Cited by Ehret as Plato’s own polemical exposure of the dark mirror of his method. Alongside the Parmenides, Ehret reads it as showing how the Neoplatonist dialectic mimics the genuine Socratic method while resolving all contradictions into nothingness rather than positive principles.

 

Further Context

For the Academy Arc episodes establishing the scholarly backdrop to this conversation — Plato’s pedagogical theory, the Academy’s institutional structure, and Aristotle’s departure — see Episodes 8, 9, and 10 of Notions of Progress.

For Episode 11, which establishes Ehret’s core argument about the Platonic method — learning as recollection, constructive geometry as epistemological foundation, and the Meno’s slave boy demonstration — the Curator’s Frame and transcript are available at notionsofprogress.com.

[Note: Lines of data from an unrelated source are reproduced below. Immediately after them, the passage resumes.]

(* ===== verification/Findings.v ===== *)
(** * Where the code and its comments part

    Concrete runs of the model, one per finding about the code that a run can show. *)
From Stdlib Require Import QArith.
From S2P Require Import Prelude Types SizeArith ProcessLoop Registry Stream Identity StreamProps Session.
From S2P Require Import Checksum GzipHeader Deflate DeflateProps Zstd ZstdProps Lz4 Lz4Props Lz4Block Lz4BlockProps Builtins.
From S2P Require Import Whole WholeProps RValues Consumer Xor5a RGlue.

Local Open Scope Z_scope.

(** ** src/zu_gzip.c: a header checksum that does not match

    The parser reports the error but stays where it was, with both bytes of its two-byte
    [hcrc] used: the next byte it is fed goes past the end of the array. *)
Definition feed_all (h : zu_int_gzip_header) (l : bytes) : zu_status * zu_int_gzip_header :=
  fold_left (fun r b => let '(st, h', _) := zu_int_gzip_header_feed r.2 b in (st, h')) l (ZU_OK, h).

Theorem gzip_hcrc_overrun :
  let r := feed_all zu_int_gzip_header_init [0x1f; 0x8b; 8; 2; 0; 0; 0; 0; 0; 255; 0; 0] in
  r.1 = ZU_ERR_CHECKSUM /\ gz_state r.2 = ZU_INT_GZ_HCRC /\
  length (gz_hcrc r.2) = 2%nat /\ gz_hcrc_pos r.2 = 2.
Proof. vm_compute. by repeat split. Qed.

(** ** src/zu_stream.c: an error at the end of the stream

    The stream ends two bytes short of the expected size: the call fails, but the handle is
    marked finished, so the next call reports a clean end. *)
Theorem finished_after_error :
  let d := id_decoder 0 ZU_DEC_EXPECTED_SIZE 5 in
  let b := mk_buffer (Some [1; 2; 3]) 3 0 (Some (replicate 8 0)) 8 0 in
  let '(st1, d1, b1) := decoder_process d b ZU_FINISH in
  let '(st2, _, _) := decoder_process d1 b1 ZU_FINISH in
  st1 = ZU_ERR_INVALID_DATA /\ st2 = ZU_STREAM_END.
Proof. vm_compute. by split. Qed.

(** ** src/zu_whole.c *)

(** [ZU_FINISH] is sent with input in hand whenever the last slice was just handed over. *)
Theorem finish_beside_input (r : zu_int_run_opts) :
  0 < ro_n r <= ro_in_chunk r ->
  let '(buf, fed) := whole_refill r (mk_buffer None 0 0 None 0 0) 0 in
  avail_in buf = ro_n r /\ whole_flush r fed 0 = ZU_FINISH.
Proof.
  intros Hn. unfold whole_refill. cbn [src_pos src_size]. rewrite Z.eqb_refl. cbn [andb].
  destruct (Z.ltb_spec 0 (ro_n r)); [|lia]. rewrite Z.gtb_ltb, Z.sub_0_r.
  destruct (Z.ltb_spec (ro_in_chunk r) (ro_n r)); [lia|].
  unfold whole_flush, whole_last, avail_in. cbn [src_pos src_size]. rewrite Z.sub_0_r, Z.add_0_l.
  by replace (ro_n r >=? ro_n r) with true by (symmetry; apply Z.geb_le; lia).
Qed.

(** Bytes after a zlib stream are rejected or let through as the chunks happen to fall:
    with the stream in a slice of its own the loop ends before it has seen them. *)
#[local] Instance finding_heap : HeapBytes := fun _ => 0.

Definition zlib_run (input : bytes) (in_chunk : Z) : option whole_result :=
  zu_int_run_whole (alloc := fun _ => true) (ints := quiet) toy_builtin_registry 100
    (Some (mk_run_opts (Some input) (zlen input) false ZU_CODEC_ZLIB ZU_LEVEL_DEFAULT 0 0
       (Z.lor ZU_DEC_REJECT_TRAILING ZU_DEC_CONCAT_MEMBERS) 0 in_chunk 64 0))
    toy_sink.1.2 (Some toy_sink.2).

(** "hi" in the small stand-in for miniz's format, with its zlib header and Adler-32. *)
Definition zlib_hi : bytes :=
  [0x78; 0x9c; 1; 104; 1; 105; 0] ++ rev (le_bytes 4 (mz_adler32 1 (Some [104; 105]))).

Theorem trailing_by_chunk :
  let input := zlib_hi ++ [7; 7; 7] in
  (wr_status <$> zlib_run input (zlen input)) = Some (Some ZU_ERR_TRAILING) /\
  (wr_status <$> zlib_run input (zlen zlib_hi)) = Some (Some ZU_STREAM_END) /\
  ((fun r => ob_consumed (wr_out r)) <$> zlib_run input (zlen zlib_hi)) = Some (zlen zlib_hi).
Proof. vm_compute. by repeat split. Qed.

(** ** tools/zukomptest/src/http_spike.c: a limit below one

    The consumer's own narrowing drops the fraction the library's refuses, so a limit of one
    half byte becomes zero, which is no limit. *)
Theorem spike_limit_truncates :
  let half := REALSXP [R_Fin (1 # 2)] in
  spike_u64 (rapi := toy_rapi) half = (0, 0) /\
  fst (zu_int_u64_from_real (R_Fin (1 # 2))) = 1.
Proof. by split; vm_compute. Qed.
(** X4. With every draw a double in [0,1), every zone the generator
    makes has an area from 15000 to 44999 (so a positive one), exactly four
    corner points, and a name taken from the four names of its type,
    whatever the region and the target. *)
Theorem zones_well_formed
    (e : Js.Env) (p : Js.Pos) (region : list LatLngLiteral.t)
    (targetCoverage : Z)
    (Hdraws : forall k : nat, Js.draw_ok (Js.random e k)) :
  Forall (fun z =>
            15000 <= GreenZone.area z <= 44999
            /\ List.length (GreenZone.coordinates z) = 4%nat
            /\ In (GreenZone.name z)
                  (StepRunAnalysis.zoneNames (GreenZone.type z)))
         (Js.run (StepRunAnalysis.generateMockGreenZones region targetCoverage)
                 e p).
Proof.
  unfold Js.run, StepRunAnalysis.generateMockGreenZones.
  apply zonesFrom_Forall; [|constructor].
  intros i q.
  destruct (zone_spec (StepRunAnalysis.bounds region)
              (StepRunAnalysis.numZones targetCoverage) i e q)
    as (_ & _ & Ht & Hn & Ha & Hc).
  rewrite Ha, Hc, Hn, Ht.
  pose proof (floor_times_range _ 30000 (Hdraws (S (Js.draws q)))
                ltac:(lia)) as Harea.
  split; [lia|]. split; [reflexivity|].
  set (t := nth _ StepRunAnalysis.zoneTypes park).
  assert (Hlen : List.length (StepRunAnalysis.zoneNames t) = 4%nat)
    by (destruct t; reflexivity).
  apply nth_In. rewrite Hlen.
  pose proof (floor_times_range (Js.random e (Js.draws q)) 4
                (Hdraws (Js.draws q)) ltac:(lia)).
  cbn [Z.of_nat]. change (Z.pos (Pos.of_succ_nat 3)) with 4. lia.
Qed.

Lemma zones_well_formed_sample :
  Forall (fun z =>
            15000 <= GreenZone.area z <= 44999
            /\ List.length (GreenZone.coordinates z) = 4%nat
            /\ In (GreenZone.name z)
                  (StepRunAnalysis.zoneNames (GreenZone.type z)))
         (Js.run (StepRunAnalysis.generateMockGreenZones Sample.box 25)
                 Sample.env Sample.start).
Proof.
  exact (zones_well_formed Sample.env Sample.start Sample.box 25
           sample_env_draws_ok).
Defined.

(** The zone at each index, through the loop. *)
Lemma zonesFrom_nth (Q : Z -> GreenZone.t -> Prop)
                    (b : StepRunAnalysis.Bounds) (n : Z) (e : Js.Env)
                    (HQ : forall i p, Q i (fst (StepRunAnalysis.zone b n i e p)))
                    (rounds : nat) (i : Z) (zones : list GreenZone.t)
                    (p : Js.Pos) :
  (forall j z, nth_error zones j = Some z ->
               Q (i - Z.of_nat (List.length zones) + Z.of_nat j) z) ->
  forall j z,
    nth_error (fst (StepRunAnalysis.zonesFrom rounds b n i zones e p)) j
    = Some z ->
    Q (i - Z.of_nat (List.length zones) + Z.of_nat j) z.
Proof.
  revert i zones p.
  induction rounds as [|rounds IH]; intros i zones p Hz;
    cbn [StepRunAnalysis.zonesFrom]; [exact Hz|].
  unfold Js.bind at 1. specialize (HQ i p).
  destruct (StepRunAnalysis.zone b n i e p) as [z' p']. cbn [fst] in HQ.
  intros j z Hj.
  specialize (IH (i + 1) (zones ++ [z']) p').
  rewrite length_app in IH. cbn [List.length] in IH.
  replace (i - Z.of_nat (List.length zones) + Z.of_nat j)
    with (i + 1 - Z.of_nat (List.length zones + 1) + Z.of_nat j) by lia.
  apply IH; [|exact Hj].
  intros k y Hk.
  replace (i + 1 - Z.of_nat (List.length zones + 1) + Z.of_nat k)
    with (i - Z.of_nat (List.length zones) + Z.of_nat k) by lia.
  destruct (Nat.lt_ge_cases k (List.length zones)) as [Hlt|Hge].
  - rewrite nth_error_app1 in Hk by exact Hlt. apply Hz; exact Hk.
  - rewrite nth_error_app2 in Hk by exact Hge.
    destruct (k - List.length zones)%nat as [|d] eqn:Ed.
    + cbn in Hk. injection Hk as <-.
      replace (i - Z.of_nat (List.length zones) + Z.of_nat k) with i by lia.
      exact HQ.
    + cbn in Hk. destruct d; discriminate.
Qed.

For the Sophist Arc establishing the horizontal vs. vertical cumulativity distinction — see Episodes 5, 6, and 7.

 

Questions to Consider Based on This Episode

1. If the Allegory of the Cave has been systematically misread for two and a half thousand years, what does that tell us about how ideas travel through history?

 

2. Is the noble lie a prescription or a trap?

 

3. What is the relationship between the Sophist tradition in antiquity and what Ehret calls its modern recurrence?

 

Connection to Notions of Progress

Ehret traces a line from the Allegory of the Cave to neoconservative foreign policy — a claim that covers more than two thousand years and several distinct intellectual traditions. Whether Ehret’s lineage holds across the full sweep of Western history — whether Augustine is best read as a Platonist, whether Strauss is best read as a Neoplatonist, whether the misreading is organized or accidental — are questions the series will surface for listeners as the arc advances.